If direct proof of past virus activity could be found, biologists might begin to unravel where viruses came from.

"Did viruses function the same way millions of years ago or did they evolve to more modern forms of replication?" wonders Kyle. "What kind of massive die-offs did viruses cause and is there a record of this?

One way to explore the history of Earth's microbial communities is to look for their chemical remains. For example, when geochemists find an organic compound called hopane in rocks, they can assume it comes from ancient cyanobacteria.

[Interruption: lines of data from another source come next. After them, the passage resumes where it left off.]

(* ===== verification/Remote.v ===== *)
(** * lsctl behind the daemon

    The interpreter of the daemon is that of lsctl: scripts of different clients share its
    context and its stack of scopes. *)

From Stdlib Require Import ZArith Lia Ascii.
From Stdlib Require String.
From stdpp Require Import base list sets gmap strings.
From S2P Require Import Prelude.
From S2P Require Import Status.
From S2P Require Import Nettypes.
From S2P Require Import Heap.
From S2P Require Import Dump.
From S2P Require Import Scenarios.
From S2P Require Import DumpSpec.
From S2P Require Import DumpTcl.
From S2P Require Import DumpTheorems.
From S2P Require Import Lsctl.
From S2P Require Import LsctlScopes.
From S2P Require Import LsctlTheorems.
From S2P Require Import Client.
From S2P Require Import Daemon.

Local Open Scope string_scope.
Local Open Scope list_scope.
Local Open Scope Z_scope.

Section remote.
Context {T : TclLib} {J : JsonC} (uninit_mac : lsdn_mac_t) (uninit_str : option string).
Notation chars_of := String.list_ascii_of_string.

(** A script that comes as a text. *)
Definition script_of (text : list ascii) : tcl_obj := Word (String.string_of_list_ascii text).
(** [Tcl_Eval] with the commands of lsctl; the output is what was given to [puts] meanwhile. *)
Definition lsctl_eval (text : list ascii) : M tcl (Z * list ascii) :=
  s ← get;
  ret ← eval_obj uninit_mac uninit_str MAX_SCOPE_NESTING (script_of text);
  s' ← get;
  mret (ret, concat (chars_of <$> drop (length (t_out s)) (t_out s'))).
Definition lsctl_errorinfo (s : tcl) : list ascii := chars_of (default EmptyString (t_result s)).

Definition lsctld_loop (uninit : nat → list ascii) (transmitted : nat → nat) : list event → nat → M (daemon tcl) (option Z) :=
  main_loop lsctl_eval lsctl_errorinfo uninit transmitted.

(** The scripts that come with events. *)
Definition scripts (events : list event) : list (list ascii) :=
  events ≫= λ e, match e with EvConnection c => [c_string (text_of (reads c))] | _ => [] end.

Section kept.
Context (builtin_restores : ∀ argv, restores all_scopes (tcl_builtin argv)).
Context (uninit : nat → list ascii) (uninit_length : ∀ n, length (uninit n) = n) (transmitted : nat → nat).

Lemma session_restores text s a s' :
  scopes_ok s → tidy MAX_SCOPE_NESTING (script_of text) = true → lsctl_eval text s = Ok a s' →
  visible s' = visible s ∧ scopes_ok s'.
Proof.
  intros Hs Ht. unfold lsctl_eval, mbind, M_bind, get.
  destruct (eval_obj _ _ _ _ s) as [ret s1|] eqn:E; [|done]. intros [= <- <-].
  assert (∃ sc, current s = Some sc) as [sc Hc] by (apply lookup_lt_is_Some_2, Hs).
  eapply eval_restores; [exact builtin_restores|exact Ht|exact Hs|exact Hc|destruct sc; set_solver|exact E].
Qed.

(** C30: Clients of the daemon do not disturb each other, as far as scopes go: if none of the
    scripts has a [phys] command with superfluous words, then after any number of connections
    the scopes and the objects of the context are those the daemon started with, so that every
    client begins in the root scope, also after scripts that ended with an error. *)
Theorem clients_begin_at_root (events : list event) (n : nat) (d d' : daemon tcl) :
  buffers_ok d → (∀ m, (n ≤ m)%nat → replies d !! m = None) → Forall (event_ok (fds d)) events →
  scopes_ok (ip d) → Forall (λ text, tidy MAX_SCOPE_NESTING (script_of text) = true) (scripts events) →
  lsctld_loop uninit transmitted events n d = Ok None d' → visible (ip d') = visible (ip d) ∧ scopes_ok (ip d').
Proof.
  intros Hb Hr He Hs Ht. revert n d Hb Hr He Hs.
  induction events as [|[| |sig|c] events IH]; intros n d Hb Hr He Hs; [by intros [= <-]| | | |];
    apply list.Forall_cons in He as [He Hes]; unfold lsctld_loop; cbn [Daemon.main_loop]; try done.
  - by apply IH.
  - destruct He as [Hpos Hsig]. rewrite (proj2 (Z.leb_gt _ _)), bool_decide_false by done. by apply IH.
  - unfold scripts in Ht. rewrite bind_cons in Ht. apply list.Forall_cons in Ht as [Hc Ht].
    pose proof (serve_spec lsctl_eval lsctl_errorinfo uninit uninit_length transmitted n c d Hb (Hr n ltac:(done)) He) as Hv.
    unfold mbind, M_bind. unfold evaluate, mbind, M_bind in Hv.
    destruct (lsctl_eval (c_string (text_of (reads c))) (ip d)) as [[ret out] i|] eqn:E; [|by rewrite Hv].
    destruct (session_restores _ _ _ _ Hs Hc E) as [Hvis Hok]. cbn in Hv.
    destruct Hv as (d1 & E1 & Hb1 & Ei & Er & _ & Ef & _). rewrite E1. intros Hrun. rewrite <-Hvis, <-Ei.
    apply (IH Ht (S n) d1); [done| | |by rewrite Ei|exact Hrun].
    + intros m Hm. rewrite Er, lookup_insert_ne by lia. apply Hr. lia.
    + eapply list.Forall_impl; [done|]. intros e. apply event_ok_sub.
      rewrite Ef. etransitivity; apply delete_subseteq.
Qed.
End kept.
End remote.

(** ** Clients of a daemon *)

(** A script as text: a line is a command, and a line that ends with a brace opens a script. *)
#[local] Instance remote_tcl : TclLib := {
  Tcl_ParseArgsObjv := @Tcl_ParseArgsObjv demo_tcl;
  Tcl_GetIntFromObj := @Tcl_GetIntFromObj demo_tcl;
  Tcl_GetIndexFromObj := @Tcl_GetIndexFromObj demo_tcl;
  Tcl_GetString := @Tcl_GetString demo_tcl;
  tcl_split := @tcl_split demo_tcl;
  tcl_script o := match o with Braces s => s | Word text => nest (tcl_lines text) [] [] end;
  tcl_builtin := @tcl_builtin demo_tcl }.
Definition lines (l : list string) : list ascii := concat ((λ s, String.list_ascii_of_string s ++ [ascii_of_nat 10]) <$> l).
(** The daemon with lsctl, and a connection with a script. *)
Definition lsctld : daemon tcl :=
  daemon_start demo_fresh LsctlTheorems.started {[ 0 := FdOther; 1 := FdOther; 2 := FdOther; 3 := FdListen; 4 := FdSignal ]}.
Definition client_of (script : list string) : event := EvConnection (demo_connection 5 [lines script]).
Definition lsctld_run (events : list event) : res (daemon tcl) (option Z) :=
  lsctld_loop (T := remote_tcl) (J := demo_json) lsdn_all_zeroes_mac None demo_fresh buffered events 0 lsctld.
Definition replied (r : res (daemon tcl) (option Z)) (n : nat) : option string :=
  match r with Ok _ d => String.string_of_list_ascii <$> replies d !! n | Fault _ => None end.

(** A client leaves its scope open, and the command of another one is refused. *)
Example scopes_leak_between_clients :
  replied (lsctld_run [client_of ["phys -name p x y"]; client_of ["commit"]]) 1 =
    Some ("error: command is not allowed inside 'phys' scope" +:+ String.String (ascii_of_nat 10) "").
Proof. vm_compute. reflexivity. Qed.

(** A network with a virt in two scripts, with a script that fails in between. *)
Definition session : list event :=
  [client_of ["settings vlan"; "net -vid 7 a {"; "virt -name v"; "}"]; client_of ["virt -name u"; "commit"];
   EvInterrupted; client_of ["virt -net a -name w"]].
Definition session_end : daemon tcl := match lsctld_run session with Ok _ d => d | Fault _ => lsctld end.
Lemma session_run : lsctld_run session = Ok None session_end.
Proof.
  assert (Ho : match lsctld_run session with Ok None _ => true | _ => false end = true) by (vm_compute; reflexivity).
  unfold session_end. by destruct (lsctld_run session) as [[]|].
Qed.
Example session_replies :
  (replied (lsctld_run session) 0, replied (lsctld_run session) 1, replied (lsctld_run session) 2) =
  (Some "", Some ("error: " +:+ default "" (t_result (ip session_end)) +:+ String.String (ascii_of_nat 10) ""), Some "").
Proof. vm_compute. reflexivity. Qed.
Lemma lsctld_ok : buffers_ok lsctld.
Proof. split_and!; [by vm_compute|by vm_compute|done|done]. Qed.
Lemma client_of_ok script :
  bool_decide (lines script ≠ [] ∧ Z.of_nat (length (lines script)) ≤ BUF_SIZE) = true →
  event_ok (fds lsctld) (client_of script).
Proof.
  intros [Hne Hle]%bool_decide_eq_true. split_and!; [done|done|constructor|]. exists [lines script].
  split; [done|]. split; [by repeat constructor|]. cbn [concat]. rewrite app_nil_r. unfold BUF_SIZE in Hle. lia.
Qed.
Lemma session_tidy :
  Forall (λ text, tidy (T := remote_tcl) MAX_SCOPE_NESTING (script_of text) = true) (scripts session).
Proof.
  assert (Hf : forallb (λ text, tidy (T := remote_tcl) MAX_SCOPE_NESTING (script_of text)) (scripts session) = true)
    by (vm_compute; reflexivity).
  apply list.Forall_forall. intros text Ht. rewrite forallb_forall in Hf. by apply Hf, list_elem_of_In.
Qed.
Lemma clients_begin_at_root_witness :
  visible (ip session_end) = visible LsctlTheorems.started ∧ scopes_ok (ip session_end).
Proof.
  apply (clients_begin_at_root (T := remote_tcl) (J := demo_json) lsdn_all_zeroes_mac None
           (λ argv, keeps_restores _ _ (keeps_ret TCL_OK)) demo_fresh demo_fresh_length buffered session 0 lsctld session_end).
  - apply lsctld_ok.
  - done.
  - repeat constructor; by apply client_of_ok; vm_compute.
  - apply started_scopes.
  - exact session_tidy.
  - exact session_run.
Defined.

To increase the probability of a viral marker being preserved, Kyle and her colleagues will focus their attention on lipid-containing viruses. Lipids are molecules with long carbon chains that can survive for millions of years in geologic settings. Kyle says that many viral lipids are distinct from their host's lipids, thus improving the chances of a unique identification.

The team will test how well lipid-containing viruses hold up in microbe-preserving environments, such as evaporative brines. These dried-up salt beds are known to trap biological material in tiny liquid reservoirs called crystal fluid inclusions. Bacteria have been recovered from these inclusions and revived after having been "salt-cured" for thousands of years.

The same may be true for viruses. Viruses are highly abundant in the hypersaline environments out of which evaporative brines form.

Moreover, "the fact that viruses do not have metabolism and therefore lack the dependence on external nutrients and energy sources may enhance their chances of survival," Kyle says.

In search of virus fossils
Boiling Spring Lake is located in Lassen Volcanic National Park in the northeastern corner of California. Credit: Kimia Ighani

To check for viral survival in these brines, the team will place a "salt-loving" virus in a saline solution and then evaporate the water. They will then search with a microscope to see if any viable viruses remain in or on the surface of the salt crystals.

The second environment the team will study is around hot springs that are high in the element silica. Silica deposits have been found to entomb microbial cells. Over time, these glassy graves preserve morphological or chemical signatures of the cell and its contents. So if one of the contents happen to be a virus, then presumably it will be preserved as well.

"We just need to figure out what type of biological signature the viruses are leaving behind," Kyle says.

The group will be going to Boiling Spring Lake in California to search for lipid-containing viruses that may thrive there.

Astro-virology

Jack Farmer of Arizona State University, who is not involved with the project, believes Kyle and her colleagues have picked good places to hunt for viral biosignatures.

"Geological environments, which sustain rapid mineral precipitation that is contemporaneous with biological activity, provide an optimal circumstance for capturing and preserving fossil biosignatures," Farmer says.

Hot springs and high-salt brines are both swimming with viruses, so he thinks there's a good chance that something will get "stuck" when the local minerals form.

The same may be true on other planets. Farmer is a strong advocate of micro-fossil hunting as part of future Mars exploration. The Mars Science Laboratory (MSL), which is scheduled to launch in November, will carry instruments that can find carbon compounds in rocks. But Farmer believes this is only the first step.

"Where are concerned, there is still much work to be done, experimental and otherwise, to understand the preservation potential and instrumental sensitivities needed for detection," Farmer says. "Finding viral biosignatures in ancient deposits on Earth will be an important step in assessing the potential for Mars."